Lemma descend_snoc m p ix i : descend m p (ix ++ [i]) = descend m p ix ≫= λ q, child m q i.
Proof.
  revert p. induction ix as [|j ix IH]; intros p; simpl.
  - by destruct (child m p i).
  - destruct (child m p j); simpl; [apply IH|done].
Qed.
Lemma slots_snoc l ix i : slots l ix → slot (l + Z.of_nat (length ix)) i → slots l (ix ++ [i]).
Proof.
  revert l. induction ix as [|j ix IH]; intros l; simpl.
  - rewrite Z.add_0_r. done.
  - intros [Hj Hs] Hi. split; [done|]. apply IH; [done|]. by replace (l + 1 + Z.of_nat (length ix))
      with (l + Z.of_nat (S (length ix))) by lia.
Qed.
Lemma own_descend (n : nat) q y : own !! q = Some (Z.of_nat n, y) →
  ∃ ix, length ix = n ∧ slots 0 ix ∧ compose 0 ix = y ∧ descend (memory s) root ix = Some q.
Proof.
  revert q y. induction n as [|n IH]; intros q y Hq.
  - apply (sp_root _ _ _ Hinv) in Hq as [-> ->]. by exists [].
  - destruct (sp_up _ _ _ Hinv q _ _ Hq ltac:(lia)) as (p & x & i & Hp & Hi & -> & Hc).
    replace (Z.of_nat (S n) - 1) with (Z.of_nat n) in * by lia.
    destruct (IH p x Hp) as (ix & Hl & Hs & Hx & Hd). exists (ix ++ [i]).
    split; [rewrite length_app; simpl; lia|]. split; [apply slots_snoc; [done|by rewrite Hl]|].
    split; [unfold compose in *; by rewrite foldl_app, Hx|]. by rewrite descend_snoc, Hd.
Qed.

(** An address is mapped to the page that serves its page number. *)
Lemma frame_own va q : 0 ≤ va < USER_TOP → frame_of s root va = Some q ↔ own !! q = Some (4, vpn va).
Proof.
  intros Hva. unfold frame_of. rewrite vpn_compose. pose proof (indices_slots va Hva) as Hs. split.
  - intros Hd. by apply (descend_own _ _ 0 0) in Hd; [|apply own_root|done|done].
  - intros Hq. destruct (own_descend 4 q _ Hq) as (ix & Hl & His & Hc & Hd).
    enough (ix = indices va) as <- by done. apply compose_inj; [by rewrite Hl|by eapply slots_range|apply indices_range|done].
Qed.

:::

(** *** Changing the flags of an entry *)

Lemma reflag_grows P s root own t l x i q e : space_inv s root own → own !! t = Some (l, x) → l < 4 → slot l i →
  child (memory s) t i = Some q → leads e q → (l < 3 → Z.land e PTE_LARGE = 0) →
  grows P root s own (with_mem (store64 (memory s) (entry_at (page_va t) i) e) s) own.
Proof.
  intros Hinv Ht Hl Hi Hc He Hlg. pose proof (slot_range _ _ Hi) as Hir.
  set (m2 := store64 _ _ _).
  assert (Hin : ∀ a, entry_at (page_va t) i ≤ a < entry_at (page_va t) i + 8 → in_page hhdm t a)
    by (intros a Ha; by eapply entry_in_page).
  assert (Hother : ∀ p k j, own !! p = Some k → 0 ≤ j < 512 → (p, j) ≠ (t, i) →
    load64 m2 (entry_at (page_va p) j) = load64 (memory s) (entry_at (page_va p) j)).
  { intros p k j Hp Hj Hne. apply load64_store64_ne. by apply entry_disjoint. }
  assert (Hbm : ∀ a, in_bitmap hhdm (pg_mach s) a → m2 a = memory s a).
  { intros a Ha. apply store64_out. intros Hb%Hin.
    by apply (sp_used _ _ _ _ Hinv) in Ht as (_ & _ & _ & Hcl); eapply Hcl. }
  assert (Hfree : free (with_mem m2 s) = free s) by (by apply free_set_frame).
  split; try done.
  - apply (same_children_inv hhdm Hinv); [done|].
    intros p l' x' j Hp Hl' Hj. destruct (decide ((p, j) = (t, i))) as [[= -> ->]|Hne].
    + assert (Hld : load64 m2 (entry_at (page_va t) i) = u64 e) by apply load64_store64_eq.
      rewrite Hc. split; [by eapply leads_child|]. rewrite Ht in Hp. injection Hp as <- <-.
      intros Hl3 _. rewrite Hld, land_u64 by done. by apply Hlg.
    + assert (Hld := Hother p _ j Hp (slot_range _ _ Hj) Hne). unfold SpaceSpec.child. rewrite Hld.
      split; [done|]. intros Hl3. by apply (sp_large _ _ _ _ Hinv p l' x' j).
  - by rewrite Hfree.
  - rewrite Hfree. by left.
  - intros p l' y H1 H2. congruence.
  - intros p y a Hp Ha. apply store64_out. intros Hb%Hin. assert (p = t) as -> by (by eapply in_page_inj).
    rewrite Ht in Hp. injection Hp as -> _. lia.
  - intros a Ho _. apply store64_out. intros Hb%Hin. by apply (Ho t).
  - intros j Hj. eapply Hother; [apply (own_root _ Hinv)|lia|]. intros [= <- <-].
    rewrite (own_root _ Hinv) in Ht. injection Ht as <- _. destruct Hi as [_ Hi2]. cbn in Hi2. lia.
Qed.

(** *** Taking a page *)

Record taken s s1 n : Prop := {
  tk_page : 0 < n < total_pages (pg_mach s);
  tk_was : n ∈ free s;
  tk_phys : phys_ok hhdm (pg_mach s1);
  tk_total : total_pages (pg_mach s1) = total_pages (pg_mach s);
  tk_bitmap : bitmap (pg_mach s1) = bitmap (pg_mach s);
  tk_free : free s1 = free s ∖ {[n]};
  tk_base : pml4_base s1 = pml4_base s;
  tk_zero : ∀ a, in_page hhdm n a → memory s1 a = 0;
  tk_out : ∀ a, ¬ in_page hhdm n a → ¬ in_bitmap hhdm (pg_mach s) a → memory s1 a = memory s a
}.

:::

- What you have to do -
Within the records above, determine how many lines contain the word "Lemma". Respond with that number and no other text.

- Answer -
5